Updated: Aug 28, 2019
Kumartuli , North Kolkata
One July morning, I caught a break from work and headed to one of the most photographed areas of Kolkata . Is there a movie, a documentary or a book that cites this city of joy but doesn't talk about Kumartuli? Yes , Kumartuli - where God's come alive!
In many ways Kumartulli is integral part of Kolkata or lets just say that Kolkata cannot have its complete identity without this place.
Kumartuli is known for its internationally renowned artisans who craft the most beautiful idols from straw and clay. Late July uptill Durga puja this place buzzes with tourists and photographers, so if you really want to beat the crowd and watch some of these artists in action head out in the non traffic hours and months.

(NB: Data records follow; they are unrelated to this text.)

(** C10: whatever the libraries do, and whether or not a recording callback
    is given, [process_audio] returns a boolean and raises nothing (the
    exceptions of the stages are instances of [Exception], which its outer
    handler catches).  It returns [False] exactly when a library call of some
    stage raised; when it returns [True] the load, the noise reduction and
    the write to the output path have returned (the enhancement stage makes
    no call); and on [False] the callback was never handed 100. *)
Theorem process_audio_never_raises (task : AudioTask) (record : bool) (w : World) :
  let progress_callback := if record then Some recording_callback else None in
  exists b w' delta,
    process_audio lib task progress_callback w = (Ok b, w') /\
    log w' = log w ++ delta /\
    (b = false <-> exists c e, In (Called c (Raised e)) delta) /\
    (b = true ->
       exists y sr,
         In (Called (librosa_load (input_path task)) Returned) delta /\
         In (Called (nr_reduce_noise
                       (mkReduceNoiseArgs y sr (slice_to y sr)
                          (reduction_strength (noise_reduction_level task))
                          true 1.5%Q)) Returned) delta /\
         ((exists y_clean,
             In (Called (sf_write (output_path task) y_clean sr) Returned) delta) \/
          exists audio_segment,
            In (Called (AudioSegment_export audio_segment (output_path task) "mp3")
                  Returned) delta)) /\
    (b = false -> ~ In (Progress 100) delta).
Proof.
  intros cb.
  destruct (process_audio_transfer lib task cb w)
    as (b & w' & delta & wq' & dq & Hrun & Hlog & Hq & Hlogq & Hvis & _).
  { intros v. apply sim_report_recording. }
  { intros v. apply grows_report_recording; reflexivity || auto. }
  exists b, w', delta. split; [exact Hrun |]. split; [exact Hlog |].
  assert (Hin : forall ev, is_stop_request ev = false ->
                           (In ev delta <-> In ev (visible dq))).
  { intros ev Hev. rewrite <- Hvis. symmetry. apply In_visible. exact Hev. }
  clear Hrun Hlog Hvis. subst cb. destruct w as [f l r p].
  destruct record; split_pipeline Hq; eval_pipeline Hq;
    injection Hq as <- <-; simpl in Hlogq; rewrite <- ?app_assoc in Hlogq;
    apply app_inv_head in Hlogq; subst dq; simpl in Hin.
  all: split; [split | split].
  all: try (intros Hb; discriminate Hb).
  all: try (intros _; reflexivity).
  all: try (intros (c & e & H); apply Hin in H; [solve_in H | reflexivity]).
  all: try (intros _; eexists _, _; apply Hin; [reflexivity | find_in]).
  all: try (intros _ Hp; apply Hin in Hp; [solve_in Hp | reflexivity]).
  all: intros _; eexists _, _;
    (split; [apply Hin; [reflexivity | find_in] |]);
    (split; [apply Hin; [reflexivity | find_in] |]);
    first [ left; eexists; apply Hin; [reflexivity | find_in]
          | right; eexists; apply Hin; [reflexivity | find_in] ].
Qed.

(** C1: on a run that returns [True], the values handed to the callback
    are 10, 30, 60, 80, 100 in this order, without the 60 when speech
    enhancement is disabled: strictly increasing integers of [0, 100] that end
    with 100, a subsequence of 10, 30, 80, 100 when the stage is disabled.
    Each value is handed over once, right before the calls of its stage. *)
Theorem progress_values_on_success (task : AudioTask) (w w' : World) :
  process_audio lib task (Some recording_callback) w = (Ok true, w') ->
  exists delta,
    log w' = log w ++ delta /\
    progress_values delta =
      (if enable_speech_enhancement task
       then [10; 30; 60; 80; 100] else [10; 30; 80; 100]) /\
    StronglySorted Z.lt (progress_values delta) /\
    Forall (fun value => 0 <= value <= 100) (progress_values delta) /\
    List.last (progress_values delta) 0 = 100 /\
    (enable_speech_enhancement task = false ->
     sublist (progress_values delta) [10; 30; 80; 100]) /\
    exists y sr save_calls,
      visible delta =
        ([ Progress 10;
           Called (librosa_load (input_path task)) Returned;
           Progress 30;
           Called (nr_reduce_noise
                     (mkReduceNoiseArgs y sr (slice_to y sr)
                        (reduction_strength (noise_reduction_level task))
                        true 1.5%Q)) Returned ]
         ++ (if enable_speech_enhancement task then [Progress 60] else [])
         ++ Progress 80 :: save_calls ++ [Progress 100]) /\
      forallb is_called save_calls = true.
Proof.
  intros Hrun0.
  destruct (process_audio_transfer lib task (Some recording_callback) w)
    as (b & w1 & delta & wq' & dq & Hrun & Hlog & Hq & Hlogq & Hvis & _).
  { intros v. exact (sim_report_recording true v). }
  { intros v. apply (grows_report_recording _ true v); [reflexivity | auto]. }
  rewrite Hrun in Hrun0.
  assert (Hb : b = true) by congruence. assert (Hw : w1 = w') by congruence.
  subst b w1. clear Hrun0.
  exists delta. split; [exact Hlog |].
  rewrite <- (progress_values_visible delta), Hvis.
  clear Hrun Hlog. destruct w as [f l r p].
  split_pipeline Hq; eval_pipeline Hq;
    try discriminate Hq; injection Hq as <-;
    simpl in Hlogq; rewrite <- ?app_assoc in Hlogq;
    apply app_inv_head in Hlogq; subst dq; simpl.
  all: split; [reflexivity |].
  all: split; [repeat constructor; lia |].
  all: split; [repeat constructor; lia |].
  all: split; [reflexivity |].
  all: split; [intros He; first [discriminate He | reflexivity] |].
  all: first [ eexists _, _, [_]; split; reflexivity
             | eexists _, _, [_; _; _]; split; reflexivity ].
Qed.

(** C4: the arguments of the one call the noise-reduction stage makes.  For
    a sample rate [0 <= sr] the noise clip is the first [sr] samples, which
    is the whole signal when it is shorter (the slice is clipped, nothing is
    indexed out of range), and the strength is 0.5, 0.7 or 0.9 by level. *)
Theorem noise_reduction_arguments (y : signal sample) (sr : Z)
    (level : NoiseReductionLevel) (w : World) :
  0 <= sr ->
  exists args o,
    visible (log (snd (_apply_noise_reduction lib y sr level w))) =
      visible (log w) ++ [Called (nr_reduce_noise args) o] /\
    nr_y args = y /\ nr_sr args = sr /\
    nr_y_noise args = List.firstn (Z.to_nat sr) y /\
    (Z.of_nat (List.length y) <= sr -> nr_y_noise args = y) /\
    (level = LIGHT -> nr_prop_decrease args = 0.5%Q) /\
    (level = MEDIUM -> nr_prop_decrease args = 0.7%Q) /\
    (level = STRONG -> nr_prop_decrease args = 0.9%Q) /\
    nr_stationary args = true /\ nr_n_std_thresh_stationary args = 1.5%Q.
Proof.
  intros Hsr.
  exists (mkReduceNoiseArgs y sr (slice_to y sr) (reduction_strength level) true 1.5%Q).
  assert (Hclip : slice_to y sr = List.firstn (Z.to_nat sr) y).
  { unfold slice_to. zcmp. reflexivity. }
  destruct (lib_reduce_noise lib
              (mkReduceNoiseArgs y sr (slice_to y sr) (reduction_strength level)
                 true 1.5%Q)) as [y_clean | e] eqn:Hcall.
  - exists Returned. split.
    + destruct w as [f l r [[|k]|]]; unfold_pipeline;
        cbv beta iota zeta delta
          [invoke pure_call record_call add_event bind try_except yield stop
           raise fs log thread_is_running pending_stop snd];
        rewrite Hcall; simpl; rewrite ?visible_app; simpl;
        rewrite ?app_nil_r; reflexivity.
    + simpl. repeat split; try (intros ->; reflexivity); [exact Hclip |].
      intros Hlen. rewrite Hclip. apply List.firstn_all2. lia.
  - exists (Raised e). split.
    + destruct w as [f l r [[|k]|]]; unfold_pipeline;
        cbv beta iota zeta delta
          [invoke pure_call record_call add_event bind try_except yield stop
           raise fs log thread_is_running pending_stop snd];
        rewrite Hcall; simpl; rewrite ?visible_app; simpl;
        rewrite ?app_nil_r; reflexivity.
    + simpl. repeat split; try (intros ->; reflexivity); [exact Hclip |].
      intros Hlen. rewrite Hclip. apply List.firstn_all2. lia.
Qed.

(** C9: [_enhance_speech] returns the buffer it was given, whatever the
    buffer and the sample rate: no library is called, nothing is raised,
    nothing else changes.  In the pipeline, enabling the stage changes
    neither the result, nor the files, nor the calls: the writer is handed
    the same samples and the same sample rate. *)
Theorem enhance_speech_is_identity (y : signal sample) (sr : Z) (w : World) :
  _enhance_speech y sr w = (Ok y, w) /\
  forall task : AudioTask,
    process_audio lib (set_enable_speech_enhancement task true) None w =
    process_audio lib (set_enable_speech_enhancement task false) None w.
Proof.
  split; [reflexivity |]. intros task. reflexivity.
Qed.


(** Case analysis on the membership of an event in an explicit log. *)
Ltac case_in H tac :=
  simpl in H;
  repeat (destruct H as [H | H]; [try (inversion H; subst; clear H; tac) |]);
  try contradiction.

Ltac rewrite_writer :=
  match goal with
  | H : lib_write _ _ _ _ _ = _ |- _ => rewrite H
  | H : lib_export _ _ _ _ _ = _ |- _ => rewrite H
  end.

(** C6, as the code has it: the encode stage hands [output_path] itself to
    the writer ([sf.write] or [AudioSegment.export]); there is no temporary
    file, no rename and no clean-up.  When the writer raises, [process_audio]
    returns [False] and the files are exactly as the failing call left
    them. *)
Theorem failed_encode_leaves_the_files_of_the_writer
    (task : AudioTask) (record : bool) (w : World) :
  let progress_callback := if record then Some recording_callback else None in
  exists b w' delta,
    process_audio lib task progress_callback w = (Ok b, w') /\
    log w' = log w ++ delta /\
    (forall file data samplerate e,
        In (Called (sf_write file data samplerate) (Raised e)) delta ->
        b = false /\ file = output_path task /\
        fs w' = snd (lib_write lib (output_path task) data samplerate (fs w))) /\
    (forall audio_segment out_f format e,
        In (Called (AudioSegment_export audio_segment out_f format) (Raised e)) delta ->
        b = false /\ out_f = output_path task /\ format = "mp3" /\
        fs w' = snd (lib_export lib audio_segment (output_path task) "mp3" (fs w))).
Proof.
  intros cb.
  destruct (process_audio_transfer lib task cb w)
    as (b & w' & delta & wq' & dq & Hrun & Hlog & Hq & Hlogq & Hvis & Hfs & _).
  { intros v. apply sim_report_recording. }
  { intros v. apply grows_report_recording; [reflexivity | auto]. }
  exists b, w', delta. split; [exact Hrun |]. split; [exact Hlog |].
  assert (Hin : forall ev, is_stop_request ev = false ->
                           (In ev delta <-> In ev (visible dq))).
  { intros ev Hev. rewrite <- Hvis. symmetry. apply In_visible. exact Hev. }
  clear Hrun Hlog Hvis. subst cb. destruct w as [f l r p].
  destruct record; split_pipeline Hq; eval_pipeline Hq;
    injection Hq as <- <-; simpl in Hlogq; rewrite <- ?app_assoc in Hlogq;
    apply app_inv_head in Hlogq; subst dq; simpl in Hin; simpl in Hfs.
  all: split; intros ? ? ? ? H; apply Hin in H; try reflexivity.
  all: case_in H ltac:(cbn [fs]; rewrite_writer; repeat split).
Qed.

(** C7, at an input for which it fails.  For ["talk.m4a"] the output format
    is ["m4a"], and the save stage makes one call: [sf.write] on the output
    path with the samples, without a WAV buffer and without a transcoder.
    For ["talk.mp3"] the sibling branch writes the samples to a WAV buffer
    first. *)
Theorem save_m4a_hands_the_samples_to_the_raw_writer
    (y : signal sample) (sr : Z) (w : World) :
  output_format (default_task "talk.m4a") = "m4a" /\
  (exists o,
     visible (log (snd (save lib (default_task "talk.m4a") y sr w))) =
       visible (log w) ++ [Called (sf_write "talk_cleaned.m4a" y sr) o]) /\
  (exists o rest,
     visible (log (snd (save lib (default_task "talk.mp3") y sr w))) =
       visible (log w) ++ Called (sf_write_buffer y sr "WAV") o :: rest).
Proof.
  split; [reflexivity |].
  assert (Hm4a : String.eqb (PyStr.lower (output_format (default_task "talk.m4a"))) "mp3"
                 = false) by reflexivity.
  assert (Hmp3 : String.eqb (PyStr.lower (output_format (default_task "talk.mp3"))) "mp3"
                 = true) by reflexivity.
  assert (Hout : output_path (default_task "talk.m4a") = "talk_cleaned.m4a")
    by reflexivity.
  split.
  - unfold save. rewrite Hm4a, Hout.
    destruct (lib_write lib "talk_cleaned.m4a" y sr (fs w)) as [r0 f0] eqn:Hcall.
    exists (match r0 with Ok _ => Returned | Raise e => Raised e end).
    destruct w as [f l r [[|k]|]]; simpl in Hcall; unfold_pipeline;
      cbv beta iota zeta delta
        [invoke pure_call record_call add_event bind try_except yield stop
         raise fs log thread_is_running pending_stop snd];
      rewrite Hcall; destruct r0; simpl; rewrite ?visible_app; simpl;
      rewrite ?app_nil_r; reflexivity.
  - unfold save. rewrite Hmp3.
    destruct (lib_write_buffer lib y sr "WAV") as [wav_buffer | e] eqn:Hcall.
    + destruct w as [f l r [[|k]|]]; unfold_pipeline;
        cbv beta iota zeta delta
          [invoke pure_call record_call add_event bind try_except yield stop
           raise fs log thread_is_running pending_stop snd];
        rewrite Hcall; cbv beta iota zeta;
        repeat match goal with
          | |- context [match ?x with _ => _ end] =>
              lazymatch x with
              | context [match _ with _ => _ end] => fail
              | _ => destruct x
              end
          end;
        simpl; rewrite ?visible_app; simpl; rewrite <- ?app_assoc; simpl;
        eexists _, _; reflexivity.
    + exists (Raised e), [].
      destruct w as [f l r [[|k]|]]; unfold_pipeline;
        cbv beta iota zeta delta
          [invoke pure_call record_call add_event bind try_except yield stop
           raise fs log thread_is_running pending_stop snd];
        rewrite Hcall; simpl; rewrite ?visible_app; simpl;
        rewrite ?app_nil_r; reflexivity.
Qed.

This little place is located in North Kolkata, between Sovabazaar and the Hooghly River. The main location is Banamali Sarkar Street and takes about 30-35 minutes from central Kolkata.
I reach this potters village at 2 pm. The silence of the streets, greets me. Everyone around is napping. A culture pertinent to this side of the country- an unapologetic afternoon siesta- and yes nothing stirs this deep rooted tradition.
I walk around the streets. Old bylanes of this 300 year old settlement - the silence of this hour is what has engulfed every nooks and cranny. Unfinished work, Deserted workshops, clay and moulds, half formed shapes, scattered tools. The smell of clay hangs heavy.
But then again, its the time to be creative , a pensive time for a photographer with a canvas of some empty streets , the possibilities around moulded clay and the history and relevance of Kumartuli; cutting out the noise, the banter and the hum drum.
I roam around Kumartuli, where approximately 600 workshops create the divine statues over many months for the run up to Durga Puja.